Beneath this task are records; print exactly the stretch of them from the line with "(unanswerable request st /\" through the line with "simpl. rewrite bool_decide_eq_false_2", both ends included.

* **Collected data**
....

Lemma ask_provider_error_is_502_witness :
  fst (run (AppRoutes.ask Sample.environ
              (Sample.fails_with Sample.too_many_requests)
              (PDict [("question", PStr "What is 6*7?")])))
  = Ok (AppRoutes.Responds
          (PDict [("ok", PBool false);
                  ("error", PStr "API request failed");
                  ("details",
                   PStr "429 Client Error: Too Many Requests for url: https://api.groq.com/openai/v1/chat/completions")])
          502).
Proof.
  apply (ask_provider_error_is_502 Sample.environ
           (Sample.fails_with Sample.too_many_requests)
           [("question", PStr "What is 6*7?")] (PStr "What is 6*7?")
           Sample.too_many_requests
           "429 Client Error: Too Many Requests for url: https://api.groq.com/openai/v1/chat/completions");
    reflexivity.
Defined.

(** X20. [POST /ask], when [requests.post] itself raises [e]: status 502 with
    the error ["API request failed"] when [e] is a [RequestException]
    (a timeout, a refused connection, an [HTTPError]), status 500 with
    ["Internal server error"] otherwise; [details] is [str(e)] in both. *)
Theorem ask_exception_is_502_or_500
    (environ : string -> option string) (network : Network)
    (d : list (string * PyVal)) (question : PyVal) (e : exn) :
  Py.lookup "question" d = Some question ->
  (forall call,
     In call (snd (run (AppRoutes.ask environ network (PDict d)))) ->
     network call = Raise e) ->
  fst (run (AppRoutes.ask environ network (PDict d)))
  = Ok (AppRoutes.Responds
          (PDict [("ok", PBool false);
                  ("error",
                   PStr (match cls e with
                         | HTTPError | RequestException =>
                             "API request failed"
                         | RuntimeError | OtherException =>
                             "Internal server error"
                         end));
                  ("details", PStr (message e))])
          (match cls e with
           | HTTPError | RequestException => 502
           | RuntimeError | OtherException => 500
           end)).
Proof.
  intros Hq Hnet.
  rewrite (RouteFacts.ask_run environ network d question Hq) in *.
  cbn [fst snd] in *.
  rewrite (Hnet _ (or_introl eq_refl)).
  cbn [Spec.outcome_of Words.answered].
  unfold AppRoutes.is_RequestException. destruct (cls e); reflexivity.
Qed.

....

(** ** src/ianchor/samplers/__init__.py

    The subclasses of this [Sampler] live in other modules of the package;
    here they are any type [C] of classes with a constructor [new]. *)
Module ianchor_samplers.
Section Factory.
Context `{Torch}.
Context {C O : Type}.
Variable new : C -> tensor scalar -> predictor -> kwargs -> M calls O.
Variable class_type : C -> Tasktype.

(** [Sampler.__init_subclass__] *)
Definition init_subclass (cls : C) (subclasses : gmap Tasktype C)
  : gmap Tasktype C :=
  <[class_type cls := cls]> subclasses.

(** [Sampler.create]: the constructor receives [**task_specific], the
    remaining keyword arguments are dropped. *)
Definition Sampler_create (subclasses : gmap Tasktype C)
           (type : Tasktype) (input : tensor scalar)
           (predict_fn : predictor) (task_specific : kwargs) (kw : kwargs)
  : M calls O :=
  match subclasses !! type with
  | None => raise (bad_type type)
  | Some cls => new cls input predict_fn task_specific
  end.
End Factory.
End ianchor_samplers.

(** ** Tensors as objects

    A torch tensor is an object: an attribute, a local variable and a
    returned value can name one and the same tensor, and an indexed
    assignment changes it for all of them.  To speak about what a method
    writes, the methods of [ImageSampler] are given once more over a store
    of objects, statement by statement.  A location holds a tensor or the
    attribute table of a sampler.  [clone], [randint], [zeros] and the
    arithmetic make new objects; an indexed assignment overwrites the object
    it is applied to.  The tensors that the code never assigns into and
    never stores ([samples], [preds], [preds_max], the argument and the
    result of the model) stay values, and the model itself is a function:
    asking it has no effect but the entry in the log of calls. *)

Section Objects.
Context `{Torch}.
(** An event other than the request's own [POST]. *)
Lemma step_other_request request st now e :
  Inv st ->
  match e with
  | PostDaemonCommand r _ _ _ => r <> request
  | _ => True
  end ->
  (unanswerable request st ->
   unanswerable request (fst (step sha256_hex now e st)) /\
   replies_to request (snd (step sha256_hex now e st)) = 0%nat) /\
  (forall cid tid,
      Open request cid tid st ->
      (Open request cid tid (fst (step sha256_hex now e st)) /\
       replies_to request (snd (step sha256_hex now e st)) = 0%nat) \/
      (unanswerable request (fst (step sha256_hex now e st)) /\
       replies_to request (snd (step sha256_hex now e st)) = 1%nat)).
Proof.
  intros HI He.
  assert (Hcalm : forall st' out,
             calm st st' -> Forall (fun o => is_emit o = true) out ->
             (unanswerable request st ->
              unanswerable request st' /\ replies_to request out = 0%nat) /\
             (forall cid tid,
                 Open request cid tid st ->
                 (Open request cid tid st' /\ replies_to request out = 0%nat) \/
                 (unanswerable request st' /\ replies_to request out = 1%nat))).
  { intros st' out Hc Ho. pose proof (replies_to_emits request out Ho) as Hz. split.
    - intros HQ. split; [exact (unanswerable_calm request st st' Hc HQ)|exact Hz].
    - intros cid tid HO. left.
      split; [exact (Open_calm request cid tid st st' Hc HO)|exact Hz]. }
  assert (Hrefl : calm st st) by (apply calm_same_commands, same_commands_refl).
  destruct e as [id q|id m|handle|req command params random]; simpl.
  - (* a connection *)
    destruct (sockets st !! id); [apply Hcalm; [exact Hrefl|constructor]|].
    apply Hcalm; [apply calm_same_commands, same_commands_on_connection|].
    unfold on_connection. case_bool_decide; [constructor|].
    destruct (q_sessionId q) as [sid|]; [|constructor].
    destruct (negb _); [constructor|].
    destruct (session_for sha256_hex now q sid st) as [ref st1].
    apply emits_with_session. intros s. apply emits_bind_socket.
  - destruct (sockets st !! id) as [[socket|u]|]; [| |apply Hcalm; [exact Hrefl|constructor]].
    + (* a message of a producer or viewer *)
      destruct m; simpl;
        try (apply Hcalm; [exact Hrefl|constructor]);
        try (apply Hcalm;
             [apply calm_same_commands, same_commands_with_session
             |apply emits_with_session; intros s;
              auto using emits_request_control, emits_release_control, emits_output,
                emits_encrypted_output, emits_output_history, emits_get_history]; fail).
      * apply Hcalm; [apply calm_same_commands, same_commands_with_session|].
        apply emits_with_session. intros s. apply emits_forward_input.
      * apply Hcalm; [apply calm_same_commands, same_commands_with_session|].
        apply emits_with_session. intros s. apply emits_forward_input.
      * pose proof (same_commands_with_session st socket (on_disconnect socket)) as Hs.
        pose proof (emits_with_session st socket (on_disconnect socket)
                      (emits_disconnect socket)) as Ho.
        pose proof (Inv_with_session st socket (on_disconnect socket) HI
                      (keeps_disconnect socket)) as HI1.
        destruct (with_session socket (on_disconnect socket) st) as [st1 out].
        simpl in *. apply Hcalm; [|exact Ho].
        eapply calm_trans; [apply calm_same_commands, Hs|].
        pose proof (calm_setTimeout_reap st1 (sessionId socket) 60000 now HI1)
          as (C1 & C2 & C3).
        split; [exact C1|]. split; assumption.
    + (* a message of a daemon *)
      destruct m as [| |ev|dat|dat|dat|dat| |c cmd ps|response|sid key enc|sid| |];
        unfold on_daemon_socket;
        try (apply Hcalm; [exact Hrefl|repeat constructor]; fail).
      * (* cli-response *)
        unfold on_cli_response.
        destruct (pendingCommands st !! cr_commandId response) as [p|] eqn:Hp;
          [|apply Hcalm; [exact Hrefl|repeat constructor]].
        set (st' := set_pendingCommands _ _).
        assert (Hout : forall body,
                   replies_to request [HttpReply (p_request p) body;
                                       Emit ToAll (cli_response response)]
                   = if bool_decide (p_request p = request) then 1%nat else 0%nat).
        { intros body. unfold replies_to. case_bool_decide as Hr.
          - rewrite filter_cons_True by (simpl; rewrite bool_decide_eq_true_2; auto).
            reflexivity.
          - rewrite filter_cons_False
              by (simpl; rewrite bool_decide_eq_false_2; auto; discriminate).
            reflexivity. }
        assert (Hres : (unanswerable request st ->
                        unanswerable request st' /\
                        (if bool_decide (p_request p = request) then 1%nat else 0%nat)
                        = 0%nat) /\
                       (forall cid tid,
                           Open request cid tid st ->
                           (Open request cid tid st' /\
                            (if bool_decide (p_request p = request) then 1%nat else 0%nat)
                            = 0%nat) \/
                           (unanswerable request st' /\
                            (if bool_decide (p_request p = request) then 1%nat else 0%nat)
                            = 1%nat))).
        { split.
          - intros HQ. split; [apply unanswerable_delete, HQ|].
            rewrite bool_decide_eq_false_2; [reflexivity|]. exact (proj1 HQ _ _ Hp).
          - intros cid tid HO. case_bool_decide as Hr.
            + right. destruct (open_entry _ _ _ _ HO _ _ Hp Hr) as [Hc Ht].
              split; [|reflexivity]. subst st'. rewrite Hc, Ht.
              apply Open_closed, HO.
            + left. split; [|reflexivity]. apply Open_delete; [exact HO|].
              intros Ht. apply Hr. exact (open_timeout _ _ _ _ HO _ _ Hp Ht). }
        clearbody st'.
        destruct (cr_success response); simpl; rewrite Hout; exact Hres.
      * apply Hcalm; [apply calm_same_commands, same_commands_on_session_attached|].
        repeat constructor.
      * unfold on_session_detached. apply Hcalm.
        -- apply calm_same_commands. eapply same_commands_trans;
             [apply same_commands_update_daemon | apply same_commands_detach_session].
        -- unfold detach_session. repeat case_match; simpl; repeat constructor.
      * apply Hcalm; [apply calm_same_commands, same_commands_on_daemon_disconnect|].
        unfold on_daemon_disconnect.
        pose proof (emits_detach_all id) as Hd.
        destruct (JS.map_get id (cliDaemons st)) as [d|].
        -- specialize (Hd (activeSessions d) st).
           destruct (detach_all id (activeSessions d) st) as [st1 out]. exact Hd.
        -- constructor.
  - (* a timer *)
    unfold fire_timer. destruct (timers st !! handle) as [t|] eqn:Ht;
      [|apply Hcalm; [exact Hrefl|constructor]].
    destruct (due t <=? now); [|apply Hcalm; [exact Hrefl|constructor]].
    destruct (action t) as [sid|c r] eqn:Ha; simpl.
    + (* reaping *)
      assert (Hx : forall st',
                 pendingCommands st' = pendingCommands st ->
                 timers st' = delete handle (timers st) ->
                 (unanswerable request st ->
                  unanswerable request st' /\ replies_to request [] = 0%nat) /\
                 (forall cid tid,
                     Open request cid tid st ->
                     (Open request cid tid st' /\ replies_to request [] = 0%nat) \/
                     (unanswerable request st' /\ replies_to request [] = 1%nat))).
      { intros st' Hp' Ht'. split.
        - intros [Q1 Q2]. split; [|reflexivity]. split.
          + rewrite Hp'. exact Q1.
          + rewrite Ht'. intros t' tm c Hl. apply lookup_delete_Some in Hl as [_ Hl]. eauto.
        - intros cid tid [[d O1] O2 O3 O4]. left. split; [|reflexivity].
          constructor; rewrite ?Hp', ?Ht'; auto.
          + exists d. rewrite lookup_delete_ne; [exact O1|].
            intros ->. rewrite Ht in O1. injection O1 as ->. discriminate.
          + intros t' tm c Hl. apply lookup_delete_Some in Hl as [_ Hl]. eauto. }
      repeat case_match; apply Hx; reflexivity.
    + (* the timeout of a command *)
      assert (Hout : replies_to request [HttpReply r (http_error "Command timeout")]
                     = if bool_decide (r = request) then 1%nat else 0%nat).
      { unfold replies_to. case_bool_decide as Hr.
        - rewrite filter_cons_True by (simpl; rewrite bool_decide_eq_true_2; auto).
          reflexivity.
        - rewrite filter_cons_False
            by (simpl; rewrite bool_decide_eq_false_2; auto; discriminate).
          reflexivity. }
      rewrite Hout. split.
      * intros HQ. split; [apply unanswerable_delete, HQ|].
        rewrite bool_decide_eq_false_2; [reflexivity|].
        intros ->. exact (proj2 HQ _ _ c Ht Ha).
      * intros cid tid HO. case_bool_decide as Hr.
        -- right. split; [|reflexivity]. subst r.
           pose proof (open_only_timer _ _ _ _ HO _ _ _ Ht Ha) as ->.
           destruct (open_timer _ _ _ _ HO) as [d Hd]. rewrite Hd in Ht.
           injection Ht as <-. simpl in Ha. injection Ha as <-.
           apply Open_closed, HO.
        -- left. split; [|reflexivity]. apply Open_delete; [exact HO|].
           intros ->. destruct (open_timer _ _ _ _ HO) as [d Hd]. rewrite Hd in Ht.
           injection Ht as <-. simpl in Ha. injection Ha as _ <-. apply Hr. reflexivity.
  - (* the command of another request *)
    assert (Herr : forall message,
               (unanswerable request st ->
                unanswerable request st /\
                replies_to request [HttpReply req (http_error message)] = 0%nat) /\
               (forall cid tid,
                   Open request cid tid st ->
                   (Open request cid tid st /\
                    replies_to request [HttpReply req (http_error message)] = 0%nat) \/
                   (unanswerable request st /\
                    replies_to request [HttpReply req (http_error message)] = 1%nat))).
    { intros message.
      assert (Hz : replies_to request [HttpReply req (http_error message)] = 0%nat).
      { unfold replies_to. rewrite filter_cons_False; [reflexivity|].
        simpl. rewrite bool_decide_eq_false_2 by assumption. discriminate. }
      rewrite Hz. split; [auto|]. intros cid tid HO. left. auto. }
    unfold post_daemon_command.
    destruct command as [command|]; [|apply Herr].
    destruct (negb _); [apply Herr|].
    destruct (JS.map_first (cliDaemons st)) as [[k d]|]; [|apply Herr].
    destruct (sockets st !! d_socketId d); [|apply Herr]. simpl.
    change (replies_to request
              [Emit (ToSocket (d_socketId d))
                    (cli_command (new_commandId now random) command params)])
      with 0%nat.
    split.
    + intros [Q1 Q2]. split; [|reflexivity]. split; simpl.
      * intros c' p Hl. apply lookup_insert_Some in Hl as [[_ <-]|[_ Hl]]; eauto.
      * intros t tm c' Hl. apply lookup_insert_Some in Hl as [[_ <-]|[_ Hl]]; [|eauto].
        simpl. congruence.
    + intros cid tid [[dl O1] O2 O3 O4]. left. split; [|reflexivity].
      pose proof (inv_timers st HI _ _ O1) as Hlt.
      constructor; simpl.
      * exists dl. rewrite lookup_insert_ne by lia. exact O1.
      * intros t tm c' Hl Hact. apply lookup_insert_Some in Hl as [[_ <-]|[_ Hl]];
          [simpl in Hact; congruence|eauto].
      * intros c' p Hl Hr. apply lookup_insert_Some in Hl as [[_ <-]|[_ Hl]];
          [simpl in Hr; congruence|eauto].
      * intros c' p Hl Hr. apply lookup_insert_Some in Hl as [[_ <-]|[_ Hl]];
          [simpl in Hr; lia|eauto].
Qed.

....

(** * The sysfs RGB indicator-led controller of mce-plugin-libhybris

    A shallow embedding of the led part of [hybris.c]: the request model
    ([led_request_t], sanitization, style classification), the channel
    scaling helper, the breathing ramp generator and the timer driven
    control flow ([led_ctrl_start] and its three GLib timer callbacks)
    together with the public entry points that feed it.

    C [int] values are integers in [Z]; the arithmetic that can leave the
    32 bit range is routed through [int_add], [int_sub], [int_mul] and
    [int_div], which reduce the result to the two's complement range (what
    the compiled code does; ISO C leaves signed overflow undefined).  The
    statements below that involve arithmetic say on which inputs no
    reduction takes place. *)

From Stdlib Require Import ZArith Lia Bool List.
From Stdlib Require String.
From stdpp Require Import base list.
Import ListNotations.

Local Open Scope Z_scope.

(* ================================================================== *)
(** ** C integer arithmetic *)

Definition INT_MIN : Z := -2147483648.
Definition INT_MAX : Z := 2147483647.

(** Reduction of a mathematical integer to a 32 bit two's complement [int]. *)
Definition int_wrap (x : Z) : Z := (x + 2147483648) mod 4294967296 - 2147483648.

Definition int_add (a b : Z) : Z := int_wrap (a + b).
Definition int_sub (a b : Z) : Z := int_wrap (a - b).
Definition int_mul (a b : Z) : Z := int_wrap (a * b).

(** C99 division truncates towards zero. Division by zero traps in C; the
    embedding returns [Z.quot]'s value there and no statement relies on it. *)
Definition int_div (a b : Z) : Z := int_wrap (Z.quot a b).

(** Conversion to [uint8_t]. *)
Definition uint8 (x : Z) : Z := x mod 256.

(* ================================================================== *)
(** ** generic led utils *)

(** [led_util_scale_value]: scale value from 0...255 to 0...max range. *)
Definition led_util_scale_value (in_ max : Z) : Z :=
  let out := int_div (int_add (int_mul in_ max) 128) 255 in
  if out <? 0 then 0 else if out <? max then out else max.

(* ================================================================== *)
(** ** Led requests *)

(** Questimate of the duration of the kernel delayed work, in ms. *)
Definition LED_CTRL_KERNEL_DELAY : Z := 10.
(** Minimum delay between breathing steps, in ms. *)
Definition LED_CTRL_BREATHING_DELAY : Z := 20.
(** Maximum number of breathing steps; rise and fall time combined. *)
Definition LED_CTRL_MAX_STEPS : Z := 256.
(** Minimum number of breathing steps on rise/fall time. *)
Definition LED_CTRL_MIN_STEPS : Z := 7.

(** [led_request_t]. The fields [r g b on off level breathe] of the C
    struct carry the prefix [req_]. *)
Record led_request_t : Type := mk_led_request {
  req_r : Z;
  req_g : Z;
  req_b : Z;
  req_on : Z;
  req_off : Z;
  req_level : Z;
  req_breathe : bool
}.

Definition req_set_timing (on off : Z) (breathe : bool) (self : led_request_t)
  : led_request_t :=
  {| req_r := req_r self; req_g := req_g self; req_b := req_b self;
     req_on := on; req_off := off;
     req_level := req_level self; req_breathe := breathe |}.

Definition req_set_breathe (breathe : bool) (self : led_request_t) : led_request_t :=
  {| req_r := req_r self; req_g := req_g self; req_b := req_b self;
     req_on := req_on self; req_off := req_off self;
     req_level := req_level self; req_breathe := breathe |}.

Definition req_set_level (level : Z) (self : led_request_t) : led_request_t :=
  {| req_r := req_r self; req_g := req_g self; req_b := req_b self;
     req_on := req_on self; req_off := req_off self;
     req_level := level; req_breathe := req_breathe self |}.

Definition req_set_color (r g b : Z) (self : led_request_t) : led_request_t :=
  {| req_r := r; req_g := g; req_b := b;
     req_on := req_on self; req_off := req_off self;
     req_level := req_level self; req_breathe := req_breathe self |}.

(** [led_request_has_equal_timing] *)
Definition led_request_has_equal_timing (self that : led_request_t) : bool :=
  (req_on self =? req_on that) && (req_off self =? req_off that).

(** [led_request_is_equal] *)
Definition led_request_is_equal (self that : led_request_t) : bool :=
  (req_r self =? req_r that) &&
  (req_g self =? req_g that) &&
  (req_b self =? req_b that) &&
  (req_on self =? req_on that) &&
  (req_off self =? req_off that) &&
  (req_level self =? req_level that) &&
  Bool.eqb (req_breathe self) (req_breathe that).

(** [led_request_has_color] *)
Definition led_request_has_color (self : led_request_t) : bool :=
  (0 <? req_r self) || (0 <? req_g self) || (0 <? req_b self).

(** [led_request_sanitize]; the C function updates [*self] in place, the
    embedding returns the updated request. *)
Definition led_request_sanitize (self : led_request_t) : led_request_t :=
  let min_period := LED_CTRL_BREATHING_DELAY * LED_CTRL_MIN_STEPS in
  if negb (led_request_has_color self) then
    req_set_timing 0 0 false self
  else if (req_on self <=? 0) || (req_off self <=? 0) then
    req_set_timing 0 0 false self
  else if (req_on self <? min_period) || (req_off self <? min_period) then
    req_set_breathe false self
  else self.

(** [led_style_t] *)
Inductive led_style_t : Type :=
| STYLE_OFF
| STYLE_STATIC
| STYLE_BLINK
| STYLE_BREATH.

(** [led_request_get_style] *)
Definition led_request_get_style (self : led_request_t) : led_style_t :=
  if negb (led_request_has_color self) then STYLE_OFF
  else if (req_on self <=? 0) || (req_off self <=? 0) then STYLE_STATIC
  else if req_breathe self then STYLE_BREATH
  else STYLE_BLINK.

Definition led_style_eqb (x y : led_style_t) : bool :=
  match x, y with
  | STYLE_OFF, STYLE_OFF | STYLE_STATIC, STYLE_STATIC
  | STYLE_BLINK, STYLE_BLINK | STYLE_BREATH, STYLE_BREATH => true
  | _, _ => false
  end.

....

* **The completed task**
                   (unanswerable request st /\
                    replies_to request [HttpReply req (http_error message)] = 1%nat))).
    { intros message.
      assert (Hz : replies_to request [HttpReply req (http_error message)] = 0%nat).
      { unfold replies_to. rewrite filter_cons_False; [reflexivity|].
        simpl. rewrite bool_decide_eq_false_2 by assumption. discriminate. }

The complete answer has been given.